(** Some encode at quality [q] was seen to exceed the target. *)
Definition exceeded (q : Z) : Prop := exists s, Obs q s /\ T < s.

(** What holds between two events while ffmpeg runs an attempt at quality
    [q] that writes [TmpPath p]. *)
Inductive phase_inv (w : MainWindow) (st : SizeSearchState)
    (p : nat) (q : Z) : Prop :=
| pi_test_max :
    phase st = "test_max" -> q = QM ->
    best_temp_path st = None -> attempt st = 0 ->
    launched w = [QM] ->
    phase_inv w st p q
| pi_test_min :
    phase st = "test_min" -> q = 1 ->
    best_temp_path st = None -> attempt st = 0 ->
    launched w = [1; QM] ->
    exceeded QM ->
    phase_inv w st p q
| pi_binary (b bs : Z) (bp : nat) (rest : list Z) :
    phase st = "binary" ->
    best_quality st = Some b -> best_size_bytes st = Some bs ->
    best_temp_path st = Some (TmpPath bp) ->
    bp <> p -> (bp < uuid_draws w)%nat ->
    disk w !! TmpPath bp = Some (mkFile bs (Some b)) ->
    bs <= T -> Obs b bs -> b = low st - 1 -> exceeded (high st + 1) ->
    2 <= low st -> low st <= high st -> high st <= QM - 1 ->
    q = (low st + high st) / 2 ->
    1 <= attempt st <= 12 ->
    Z.of_nat (length (launches w)) = 2 + attempt st ->
    Z.of_nat (length (launches w)) - 1 + halvings (high st - low st + 1)
      <= 2 + halvings (QM - 2) ->
    launched w = q :: rest ->
    NoDup rest ->
    (forall x, x ∈ rest -> x < low st \/ high st < x) ->
    phase_inv w st p q.

Record alive (w : MainWindow) (st : SizeSearchState)
    (p : nat) (q : Z) : Prop := mkAlive {
  al_process : ffmpeg_process w = true;
  al_finalized : ffmpeg_finalized w = false;
  al_canceled : job_was_canceled w = false;
  al_search : size_search w = Some st;
  al_pending : pending_out_path w = Some (TmpPath p);
  al_quality : current_quality w = Some q;
  al_final_out : final_out_path w = Some OutPath;
  al_final_path : final_path st = OutPath;
  al_target : target_bytes st = T;
  al_qmin : quality_min st = 1;
  al_qmax : quality_max st = QM;
  al_ceiling : 1 <= QM;
  al_max_attempts : max_attempts st = 12;
  al_temp_paths : temp_paths st = tokens (uuid_draws w);
  al_p_lt : (p < uuid_draws w)%nat;
  al_disk : forall k, is_Some (disk w !! TmpPath k) ->
            k = p \/ best_temp_path st = Some (TmpPath k);
  al_written : forall f, disk w !! TmpPath p = Some f ->
               encoded_at f = Some q /\ Obs q (st_size f);
  al_reports : reports w = [];
  al_commits : commits w = [];
  al_nodup : QM <> 1 -> NoDup (launched w);
  al_count : (length (launches w) <= 14)%nat;
  al_count_log : Z.of_nat (length (launches w)) <= 2 + halvings (QM - 2);
  al_phase : phase_inv w st p q
}.

(** What a commit was entered with. *)
Definition commit_ok (c : option SizeSearchState) : Prop :=
  exists st b bp,
    c = Some st /\ best_quality st = Some b /\
    quality_min st = 1 /\ quality_min st <= b /\
    best_temp_path st = Some bp.

(** What each note says about the committed quality [b] and size [s]. *)
Definition note_ok (n : Note) (b s : Z) : Prop :=
  match n with
  | note_met_at_max => b = QM /\ s <= T
  | note_unattainable q' s' => b = 1 /\ T < s /\ q' = b /\ s' = s
  | note_met_after_min => b = 1 /\ s <= T /\ QM <= 2 /\ exceeded QM
  | note_best_result => s <= T /\ exceeded (b + 1)
  | note_max_attempts => s <= T /\ 12 < halvings (QM - 2)
  end.

(** How many encodes had been launched when the note was written. *)
Definition note_count (n : Note) (k : nat) : Prop :=
  match n with
  | note_met_at_max => k = 1%nat
  | note_unattainable _ _ | note_met_after_min => k = 2%nat
  | note_best_result | note_max_attempts => (3 <= k)%nat
  end.

(** What the one dialog of a finished job says, against the disk and the
    number [k] of launches. *)
Record report_ok (d : Disk) (k : nat) (r : Report) : Prop := mkReportOk {
  ro_usable : message r <> msg_no_usable_output;
  ro_save : message r = msg_save_failed -> outcome r = Failed;
  ro_done : outcome r = Done ->
            exists b s n,
              message r = msg_output OutPath (Some b) (Some s) n /\
              1 <= b <= QM /\ Obs b s /\ note_ok n b s /\ note_count n k /\
              d !! OutPath = Some (mkFile s (Some b));
  ro_canceled : outcome r = Canceled ->
                message r = msg_canceled /\ d !! OutPath = None
}.

(** What holds once [_complete_job] has run. *)
Record finished (w : MainWindow) : Prop := mkFinished {
  fi_process : ffmpeg_process w = false;
  fi_search : size_search w = None;
  fi_pending : pending_out_path w = None;
  fi_disk : forall k, disk w !! TmpPath k = None;
  fi_reports : exists r, reports w = [r] /\
                         report_ok (disk w) (length (launches w)) r;
  fi_commits : forall c, c ∈ commits w -> commit_ok c;
  fi_nodup : QM <> 1 -> NoDup (launched w);
  fi_count : (length (launches w) <= 14)%nat;
  fi_count_log : Z.of_nat (length (launches w)) <= 2 + halvings (QM - 2)
}.

Definition job_inv (w : MainWindow) : Prop :=
  (exists st p q, alive w st p q) \/ finished w.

WORK ITEM – Copy every line from the entries that contains the word "exists".

PROBLEM SOLUTION –
Definition exceeded (q : Z) : Prop := exists s, Obs q s /\ T < s.
  exists st b bp,
            exists b s n,
  fi_reports : exists r, reports w = [r] /\
  (exists st p q, alive w st p q) \/ finished w.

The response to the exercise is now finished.